▶ _Exercise_
Here are the records. Write out exactly the lines between the one holding "Definition code (c" and the one holding "Definition hex_digit (n", inclusive.

▶ _Stored data_
■ ■ ■ ■ ■

(** * COAVerse student level predictor: the [/predict] handler

    A shallow embedding of [backend/ml/app.py]: the module-level artifact
    loads, the request handler [predict_level] and the Python builtins it
    calls ([dict.__getitem__], [float], [int], [str] of an exception).

    Python values are embedded as data: a [dict] with string keys as a
    [gmap string value], an [int] as [Z], a [float] as an IEEE binary64
    ([spec_float] with precision 53 and maximal exponent 1024), a [str] as
    a [string].  A raised exception is the left injection of a sum, so the
    [try] block is a computation in the error monad and the [except]
    clause a case analysis on its result. *)

From Stdlib Require Import ZArith Ascii String List Lia.
From Stdlib Require Import Floats.SpecFloat.
From stdpp Require Import base option list gmap strings pretty.

Local Open Scope string_scope.
Local Open Scope Z_scope.

(** ** Strings *)

Module PyStr.

Definition chars (s : string) : list ascii := list_ascii_of_string s.
Definition of_chars (l : list ascii) : string := string_of_list_ascii l.

Definition code (c : ascii) : Z := Z.of_N (N_of_ascii c).

(** The characters the numeric parsers skip around a literal: tab, line
    feed, vertical tab, form feed, carriage return and the space.
    (Python also knows blanks and digits outside ASCII; strings here are
    byte strings and only the ASCII forms are recognised.) *)
Definition is_space (c : ascii) : bool :=
  let n := code c in
  ((9 <=? n) && (n <=? 13)) || (n =? 32).

Definition is_digit (c : ascii) : bool :=
  let n := code c in (48 <=? n) && (n <=? 57).

Definition digit_value (c : ascii) : Z := code c - 48.

Fixpoint lstrip (l : list ascii) : list ascii :=
  match l with
  | c :: l' => if is_space c then lstrip l' else l
  | [] => []
  end.

Definition strip (l : list ascii) : list ascii :=
  rev (lstrip (rev (lstrip l))).

(** ASCII lower-casing, for the case-insensitive words [inf] and [nan]. *)
Definition lower (c : ascii) : ascii :=
  let n := code c in
  if (65 <=? n) && (n <=? 90) then ascii_of_N (Z.to_N (n + 32)) else c.

(** [contains needle hay]: [needle in hay]. *)
Fixpoint contains (needle hay : string) : bool :=
  String.prefix needle hay ||
  match hay with
  | EmptyString => false
  | String _ hay' => contains needle hay'
  end.

Definition backslash : ascii := ascii_of_N 92.
Definition quote : ascii := ascii_of_N 39.
Definition double_quote : ascii := ascii_of_N 34.

Definition hex_digit (n : Z) : ascii :=
  ascii_of_N (Z.to_N (if n <? 10 then 48 + n else 87 + n)).

(** One character of [repr(s)] with [q] the quote chosen for the
    whole string. *)
Definition repr_char (q c : ascii) : list ascii :=
  let n := code c in
  if Ascii.eqb c q || Ascii.eqb c backslash then [backslash; c]
  else if n =? 9 then [backslash; "t"%char]
  else if n =? 10 then [backslash; "n"%char]
  else if n =? 13 then [backslash; "r"%char]
  else if (n <? 32) || (n =? 127)
       then [backslash; "x"%char; hex_digit (n / 16); hex_digit (n mod 16)]
  else [c].

(** [repr(s)]: single quotes, unless the string holds a single quote
    and no double quote. *)
Definition repr (s : string) : string :=
  let l := chars s in
  let has c := existsb (Ascii.eqb c) l in
  let q := if has quote && negb (has double_quote) then double_quote
           else quote in
  of_chars ((q :: concat (map (repr_char q) l)) ++ [q])%list.

End PyStr.

(** ** Floats: IEEE binary64 *)

Module PyFloat.

Definition prec : Z := 53.
Definition emax : Z := 1024.

Definition t : Type := spec_float.

(** Nearest-even rounding of an integer; an infinite result is left to
    the caller. *)
Definition of_Z (n : Z) : t := binary_normalize prec emax n 0 false.

(** Nearest-even rounding of [(-1)^s * m * 10^e], the value of a decimal
    literal.  For a negative exponent the quotient is taken with enough
    extra bits and the remainder decides the rounding location. *)
Definition of_decimal (s : bool) (m : Z) (e : Z) : t :=
  match m with
  | Zpos p =>
      if 0 <=? e then binary_round prec emax s (Z.to_pos (m * 10 ^ e)) 0
      else
        let d := 10 ^ (- e) in
        let k := Z.log2 d + 64 in
        let '(q, r) := Z.div_eucl (Z.shiftl m k) d in
        binary_round_aux prec emax s q (- k) (new_location d r)
  | _ => S754_zero s
  end.

(** Truncation toward zero of a finite float: [float.__trunc__]. *)
Definition trunc (s : bool) (m : positive) (e : Z) : Z :=
  let a := if 0 <=? e then Z.shiftl (Zpos m) e else Z.shiftr (Zpos m) (- e) in
  if s then - a else a.

Definition of_bool (b : bool) : t :=
  if b then of_Z 1 else S754_zero false.

Definition is_finite (f : t) : bool :=
  match f with
  | S754_zero _ | S754_finite _ _ _ => true
  | _ => false
  end.

End PyFloat.

(** ** Numeric literals in strings *)

Module PyParse.
Import PyStr.
(** [parseFile] returns in the second text the file it returns in the
    first. *)
Lemma parseFile_window ls1 ls2 d hi e i r1 :
  same_window ls1 ls2 d hi -> i < hi ->
  parseFile ls1 i e = Ok r1 ->
  exists r2, parseFile ls2 (i + d) e = Ok r2 /\ file_result_rel ls1 d hi r1 r2.
Proof.
  intros Hw Hi Hp. unfold parseFile in *.
  pose proof Hw as (Hlen & _).
  destruct (window_line _ _ _ _ _ Hw Hi) as [line (_ & _ & G1 & G2 & _)].
  rewrite G1 in Hp. rewrite G2. cbn [bind] in *.
  destruct (match_git_line line) as [[o n]|];
    [|injection Hp as <-; exists None; split; [reflexivity|exact I]].
  destruct (while (metadata_step ls1) (S (length ls1)) (i + 1, modified))
    as [[i1 st]|err] eqn:Hm; [|discriminate Hp].
  cbn [bind] in Hp.
  destruct (while (hunks_step ls1 e) (S (length ls1)) (i1, []))
    as [[j1 hs]|err] eqn:Hh; [|discriminate Hp].
  cbn [bind] in Hp. injection Hp as <-.
  destruct (while_sim (metadata_step ls1) (metadata_step ls2)
              (fun s1 s2 => index_rel ls1 d hi (fst s1) (fst s2)
                            /\ snd s2 = snd s1)
              (fun s1 s2 => index_rel ls1 d hi (fst s1) (fst s2)
                            /\ snd s2 = snd s1))
    with (fuel := S (length ls1)) (s1 := (i + 1, modified))
         (s2 := (i + d + 1, modified)) (r1 := (i1, st))
    as [[i2 st2] [Hm2 [Hrel Hst]]].
  { intros [a sa] [b sb] [Hab Hs]. cbn [fst snd] in *. subst sb.
    pose proof (metadata_step_window ls1 ls2 d hi a b sa Hw Hab) as H.
    destruct (metadata_step ls1 (a, sa)) as [[[a' sa']|[a' sa']]|]; [| |exact I].
    - destruct H as [[H1 H2]|[b' [H1 H2]]].
      + left. cbn [fst snd]. auto.
      + right. exists (b', sa'). cbn [fst snd]. auto.
    - destruct H as [b' [H1 H2]]. exists (b', sa'). cbn [fst snd]. auto. }
  { cbn [fst snd]. split; [left; lia|reflexivity]. }
  { exact Hm. }
  cbn [fst snd] in Hrel, Hst. subst st2.
  rewrite (while_fuel_mono _ _ _ _ Hm2) by lia. cbn [bind].
  destruct (while_sim (hunks_step ls1 e) (hunks_step ls2 e)
              (fun s1 s2 => index_rel ls1 d hi (fst s1) (fst s2)
                            /\ snd s2 = snd s1)
              (fun s1 s2 => index_rel ls1 d hi (fst s1) (fst s2)
                            /\ snd s2 = snd s1))
    with (fuel := S (length ls1)) (s1 := (i1, @nil DiffHunk))
         (s2 := (i2, @nil DiffHunk)) (r1 := (j1, hs))
    as [[j2 hs2] [Hh2 [Hrel2 Hhs]]].
  { intros [a sa] [b sb] [Hab Hs]. cbn [fst snd] in *. subst sb.
    pose proof (hunks_step_window ls1 ls2 d hi e a b sa Hw Hab) as H.
    destruct (hunks_step ls1 e (a, sa)) as [[[a' sa']|[a' sa']]|]; [| |exact I].
    - destruct H as [[H1 H2]|[b' [H1 H2]]].
      + left. cbn [fst snd]. auto.
      + right. exists (b', sa'). cbn [fst snd]. auto.
    - destruct H as [b' [H1 H2]]. exists (b', sa'). cbn [fst snd]. auto. }
  { cbn [fst snd]. auto. }
  { exact Hh. }
  cbn [fst snd] in Hrel2, Hhs. subst hs2.
  rewrite (while_fuel_mono _ _ _ _ Hh2) by lia. cbn [bind].
  eexists. split; [reflexivity|]. cbn [file_result_rel]. auto.
Qed.
Lemma ends_processAsyncFixed packet pos : ends (processAsyncFixed lib packet pos).
Proof.
  unfold processAsyncFixed.
  apply ends_bind;
    [apply ends_lift; unfold Struct.unpack_3Id, Struct.requires; ended_by_cases |].
  intros [[[code dim] n] freq].
  apply ends_bind; [apply ends_readSamples | intros data].
  apply ends_bind; [apply ends_lift; destruct data; discriminate | intros size].
  apply ends_bind; [| intros block; apply ends_append_incr].
  destruct (0 <? size); [| apply ends_ret].
  apply ends_bind; [apply ends_lift; destruct data; discriminate | intros f0].
  apply ends_bind; [apply ends_lift; destruct data; discriminate | intros f1].
  apply ends_lift. unfold Np.c_. ended_by_cases.
Qed.

Lemma ends_processPacket_dispatch packet pos size type :
  ends (processPacket_dispatch lib packet pos size type).
Proof.
  unfold processPacket_dispatch.
  repeat (apply ends_bind; [| intros _]);
    (match goal with |- ends (when ?b _) => destruct b end);
    cbn [when]; try apply ends_ret.
  - unfold processPacketInfo.
    apply ends_bind;
      [apply ends_lift; unfold Struct.unpack_6I, Struct.requires; ended_by_cases |].
    intros [[[[[v id] sq] st] sd] n] r. discriminate.
  - unfold processXmlConfig.
    apply ends_bind; [apply ends_lift, ended_of_option | intros content].
    apply ends_bind; [intros r; discriminate | intros _].
    unfold parseScalingXML.
    apply ends_bind; [apply ends_lift, ended_of_option | intros root].
    destruct (String.eqb (tag root) "ChannelInfo"); [| apply ends_ret].
    intros r. rewrite parseScalingXML_children_effect. cbn [fst].
    destruct (forallb has_child (children root)); discriminate.
  - apply ends_processSyncFixed.
  - apply ends_processAsyncFixed.
Qed.

Lemma ends_processPacket_loop (packet : list byte) (fuel : nat) :
  (forall pos size type,
      visits packet pos -> pos < len packet ->
      Struct.unpack_2I packet pos = Returns (size, type) -> size <> 0) ->
  forall pos r,
    visits packet pos -> len packet - pos <= Z.of_nat fuel ->
    ended (fst (processPacket_loop lib fuel packet pos false r)).
Proof.
  intros Hsizes. induction fuel as [| fuel IH]; intros pos r Hvisit Hfuel;
    cbn [processPacket_loop];
    destruct (Z.ltb_spec pos (len packet)) as [Hin | Hout]; cbn [andb negb];
    try discriminate; [lia |].
  unfold bind at 1. unfold lift at 1.
  assert (Hunpack : ended (Struct.unpack_2I packet pos))
    by (unfold Struct.unpack_2I, Struct.requires; ended_by_cases).
  destruct (Struct.unpack_2I packet pos) as [[size type] | e |] eqn:Hhdr;
    cbv iota beta;
    [| unfold ended; cbn [fst]; discriminate | contradiction].
  unfold bind.
  pose proof (ends_processPacket_dispatch packet pos size type r) as Hd.
  destruct (processPacket_dispatch lib packet pos size type r)
    as [[[] | e |] r1]; cbn [fst] in *;
    [| unfold ended; discriminate | contradiction].
  pose proof (unpack_2I_nonneg _ _ Hhdr) as Hnonneg.
  pose proof (Hsizes pos size type Hvisit Hin Hhdr) as Hnonzero.
  apply IH; [exact (visits_next Hvisit Hin Hhdr) | lia].
Qed.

■ ■ ■ ■ ■

▶ _Solution to the problem_
Definition code (c : ascii) : Z := Z.of_N (N_of_ascii c).

(** The characters the numeric parsers skip around a literal: tab, line
    feed, vertical tab, form feed, carriage return and the space.
    (Python also knows blanks and digits outside ASCII; strings here are
    byte strings and only the ASCII forms are recognised.) *)
Definition is_space (c : ascii) : bool :=
  let n := code c in
  ((9 <=? n) && (n <=? 13)) || (n =? 32).

Definition is_digit (c : ascii) : bool :=
  let n := code c in (48 <=? n) && (n <=? 57).

Definition digit_value (c : ascii) : Z := code c - 48.

Fixpoint lstrip (l : list ascii) : list ascii :=
  match l with
  | c :: l' => if is_space c then lstrip l' else l
  | [] => []
  end.

Definition strip (l : list ascii) : list ascii :=
  rev (lstrip (rev (lstrip l))).

(** ASCII lower-casing, for the case-insensitive words [inf] and [nan]. *)
Definition lower (c : ascii) : ascii :=
  let n := code c in
  if (65 <=? n) && (n <=? 90) then ascii_of_N (Z.to_N (n + 32)) else c.

(** [contains needle hay]: [needle in hay]. *)
Fixpoint contains (needle hay : string) : bool :=
  String.prefix needle hay ||
  match hay with
  | EmptyString => false
  | String _ hay' => contains needle hay'
  end.

Definition backslash : ascii := ascii_of_N 92.
Definition quote : ascii := ascii_of_N 39.
Definition double_quote : ascii := ascii_of_N 34.

Definition hex_digit (n : Z) : ascii :=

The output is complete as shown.